Magnitsky's family and their lawyers have boycotted the trial, which had to be repeatedly adjourned, but the latest hearing got underway at a Moscow court with witnesses being questioned, an AFP correspondent reported.
A black-clad guard stood not far from the symbolically empty defendant's cage with a bench inside.
The trial kicked off last week after Russian investigators closed a probe into Magnitsky's 2009 death aged 37, after he spent 11 months in squalid prisons, arguing there was no evidence of a crime.
"The trial in Moscow's Tverskoi district court desecrates the memory of my son," Magnitsky's mother was quoted as saying in a statement by Western hedge fund Hermitage Capital which employed him.

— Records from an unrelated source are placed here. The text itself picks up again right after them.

(* ===== verification/PeerScoringProps.v ===== *)
(** * Peer scores per topic: the properties

    Which entries the engine keeps and what it knows of the join, as a function
    of the evidence alone; and what a snapshot shows. *)

From S2P Require Import Prelude Types Float64 PeerTiming PeerScoring.
Import F64 PeerScoring.

#[local] Open Scope Z_scope.

Module PeerScoringProps.
Notation Key := (TopicId * PeerId)%type.

Section Scoring.
Context `{Libm}.

(** ** Runs *)

Inductive SOp :=
| SJoin (k : Key) (now : Z)
| SFirst (k : Key) (now : Z)
| SPruned (k : Key) (now : Z)
| SDeficit (k : Key) (amount : f64) (now : Z)
| SInvalid (k : Key) (now : Z)
| SBehaviour (k : Key) (amount : f64) (now : Z)
| STick (now : Z)
| SScore (k : Key) (now : Z)
| SSnapshot (now : Z)
| SRetain (live : gset Key) (now max_idle : Z)
| SRemoveTopic (t : TopicId)
| SForget (p : PeerId).

(** A snapshot leaves the engine as [tick_decay] does. *)
Definition sexec (s : PeerScoring) (o : SOp) : PeerScoring :=
  match o with
  | SJoin k now => note_mesh_join s k now
  | SFirst k now => record_first_delivery s k now
  | SPruned k now => record_mesh_pruned s k now
  | SDeficit k x now => record_delivery_deficit s k x now
  | SInvalid k now => record_invalid_message s k now
  | SBehaviour k x now => record_behavioral_penalty s k x now
  | STick now | SSnapshot now => tick_decay s now
  | SScore k now => (score s k now).1
  | SRetain live now max_idle => (retain_active_at s live now max_idle).1
  | SRemoveTopic t => (remove_topic s t).1
  | SForget p => forget_peer s p
  end.

(** ** The specification

    Of a key: the time of its last evidence, and of the first join since it is
    tracked.  Reading the scores does not appear. *)
Notation Trace := (option (Z * option Z)).
Definition evidence (now : Z) (x : Trace) : Trace := Some (now, x ≫= snd).
Definition sstep (k : Key) (x : Trace) (o : SOp) : Trace :=
  match o with
  | SJoin k' now => if decide (k' = k) then Some (now, Some (default now (x ≫= snd))) else x
  | SFirst k' now | SPruned k' now | SDeficit k' _ now | SInvalid k' now | SBehaviour k' _ now => if decide (k' = k) then evidence now x else x
  | SRetain live now max_idle => y ← x; if decide (k ∈ live ∨ elapsed_ns now y.1 ≤ max_idle) then Some y else None
  | SRemoveTopic t => if decide (k.1 = t) then None else x
  | SForget p => if decide (k.2 = p) then None else x
  | STick _ | SScore _ _ | SSnapshot _ => x
  end.

Definition trace (e : PeerScoreState) : Z * option Z := (last_activity e, joined_mesh_at e).
Notation traced s k := (trace <$> (inner s !! k)).

Lemma decay_trace (e : PeerScoreState) (now : Z) (d : f64) : trace (decay_to e now d) = trace e.
Proof. unfold decay_to. by destruct (bool_decide _). Qed.

Lemma touch_trace (s : PeerScoring) (k k' : Key) (now : Z) (f : PeerScoreState → PeerScoreState) :
  traced (touch s k' now f) k = if decide (k' = k) then Some (trace (f (default (state_new now) (inner s !! k)))) else traced s k.
Proof. unfold touch. cbn. rewrite lookup_insert. by case_decide as Hk; [subst k'|]. Qed.

Lemma default_join (s : PeerScoring) (k : Key) (now : Z) : (trace (default (state_new now) (inner s !! k))).2 = traced s k ≫= snd.
Proof. by destruct (inner s !! k). Qed.

Lemma record_trace (s : PeerScoring) (k k' : Key) (now : Z) (f : PeerScoreState → PeerScoreState) : (∀ e, trace (f e) = trace e) →
  traced (record s k' now f) k = if decide (k' = k) then evidence now (traced s k) else traced s k.
Proof.
  intros Hf. unfold record. rewrite touch_trace. case_decide; [|done]. rewrite Hf. unfold evidence. f_equal. unfold trace at 1. cbn. f_equal.
  rewrite <-(default_join s k now), <-(decay_trace _ now (decay_per_sec (config s))). done.
Qed.

Lemma retain_trace (s : PeerScoring) (keep : Key → PeerScoreState → bool) (k : Key) :
  traced (retain s keep).1 k = e ← inner s !! k; if keep k e then Some (trace e) else None.
Proof.
  unfold retain. cbn. destruct (inner s !! k) as [e|] eqn:He; cbn.
  - destruct (keep k e) eqn:Hk.
    + by rewrite (proj2 (map_lookup_filter_Some _ _ _ _) (conj He Hk)).
    + rewrite (proj2 (map_lookup_filter_None _ _ _)); [done|]. right. intros e' He'. cbn. congruence.
  - by rewrite (proj2 (map_lookup_filter_None _ _ _)); [|by left].
Qed.

Lemma sexec_trace (s : PeerScoring) (o : SOp) (k : Key) : traced (sexec s o) k = sstep k (traced s k) o.
Proof.
  destruct o; cbn [sexec sstep].
  1: { unfold note_mesh_join. rewrite touch_trace. case_decide; [|done]. unfold trace at 1. cbn. do 2 f_equal. rewrite <-(default_join s k now). cbn.
       by destruct (joined_mesh_at _). }
  1-5: by apply record_trace.
  1, 3: unfold tick_decay; cbn; rewrite lookup_fmap; destruct (inner s !! k); cbn; by rewrite ?decay_trace.
  - unfold score. destruct (inner s !! k0) as [e|] eqn:He; [|done]. cbn. rewrite lookup_insert. case_decide as Hk; [|done]. subst k0. by rewrite He; cbn; rewrite decay_trace.
  - unfold retain_active_at. rewrite retain_trace. destruct (inner s !! k) as [e|]; [|done]. cbn.
    case_decide as Hd; cbn in Hd.
    + assert (Hk : bool_decide (k ∈ live) || bool_decide (elapsed_ns now (last_activity e) ≤ max_idle) = true) by (apply orb_true_iff; by rewrite !bool_decide_eq_true). by rewrite Hk.
    + by rewrite !bool_decide_false by tauto.
  - unfold remove_topic. rewrite retain_trace. destruct (inner s !! k) as [e|]; cbn; [|by case_decide]. case_bool_decide; by case_decide.
  - unfold forget_peer. rewrite retain_trace. destruct (inner s !! k) as [e|]; cbn; [|by case_decide]. case_bool_decide; by case_decide.
Qed.

(** C37. The scores follow the evidence.  After any run of the engine a topic and
    peer has an entry exactly when the specification tracks it, with the time of
    its last evidence and of its first join since: polling scores and snapshots,
    however often, neither keeps an idle entry alive nor ages a live one, so
    that the idle sweep removes exactly the pairs outside the mesh without
    evidence in its window. *)
Theorem scores_follow_evidence (c : PeerScoringConfig) (os : list SOp) (k : Key) :
  traced (foldl sexec (with_config c) os) k = foldl (sstep k) None os.
Proof.
  induction os as [|o os IH] using rev_ind; [cbn; by rewrite lookup_empty|]. by rewrite !foldl_app; cbn; rewrite sexec_trace, IH.
Qed.

(** ** Snapshots *)

(** The time in the mesh that counts is capped. *)
Lemma p1_capped (e : PeerScoreState) (now : Z) (c : PeerScoringConfig) :
  is_nan (p1_time_cap_secs c) = false → ltb (p1_time_cap_secs c) (of_Z 0) = false → ltb (p1_time_cap_secs c) (p1_time e now c) = false.
Proof.
  intros Hn Hc. unfold p1_time. destruct (joined_mesh_at e) as [j|]; [|exact Hc]. unfold fmin. destruct (is_nan (as_secs_f64 _)); [apply ltb_irrefl|]. rewrite Hn.
  destruct (ltb (p1_time_cap_secs c) (as_secs_f64 _)) eqn:Hl; [apply ltb_irrefl|done].
Qed.

(** One row per entry, with its values as of now. *)
Lemma snapshot_rows `{!HashIter Key PeerScoreState} (show_topic : TopicId → string) (show_peer : PeerId → string) (s : PeerScoring) (now : Z) :
  (snapshot show_topic show_peer s now).2 ≡ₚ row show_topic show_peer s now <$> map_to_list (inner (tick_decay s now)).
Proof.
  unfold snapshot, tick_decay. cbn [snd inner set_inner]. rewrite sort_by_perm, map_to_list_fmap, hiter_perm, <-list_fmap_compose. apply reflexive_eq.
  apply list_fmap_ext. by intros i [k e] _.
Qed.
End Scoring.
End PeerScoringProps.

"By using this illegal process, those who did away with my son, those who deprived him of freedom, health and life itself, now want to take away his honest name and sling mud at him after his death," Natalia Magnitskaya was quoted as saying.
"The current authorities need a legal document, a court ruling saying that my son is allegedly guilty of the crimes in which he was implicated when he was alive."
Magnitsky claimed to have uncovered a massive fraud by Russian state officials. But shortly afterwards he was himself charged with the same tax evasion crimes he had alleged.
His London-based former employer William Browder, who is being tried in absentia, and his relatives say Magnitsky, who suffered from a range of illnesses, was deliberately denied treatment and was tortured.
The Investigative Committee last week said it had closed a probe into his death after the only defendant on trial for medical negligence was acquitted.
Last year, the United States adopted a law placing sanctions on Russian officials deemed to have been implicated in his death, while Russia hit back with a law banning US adoptions of Russian children.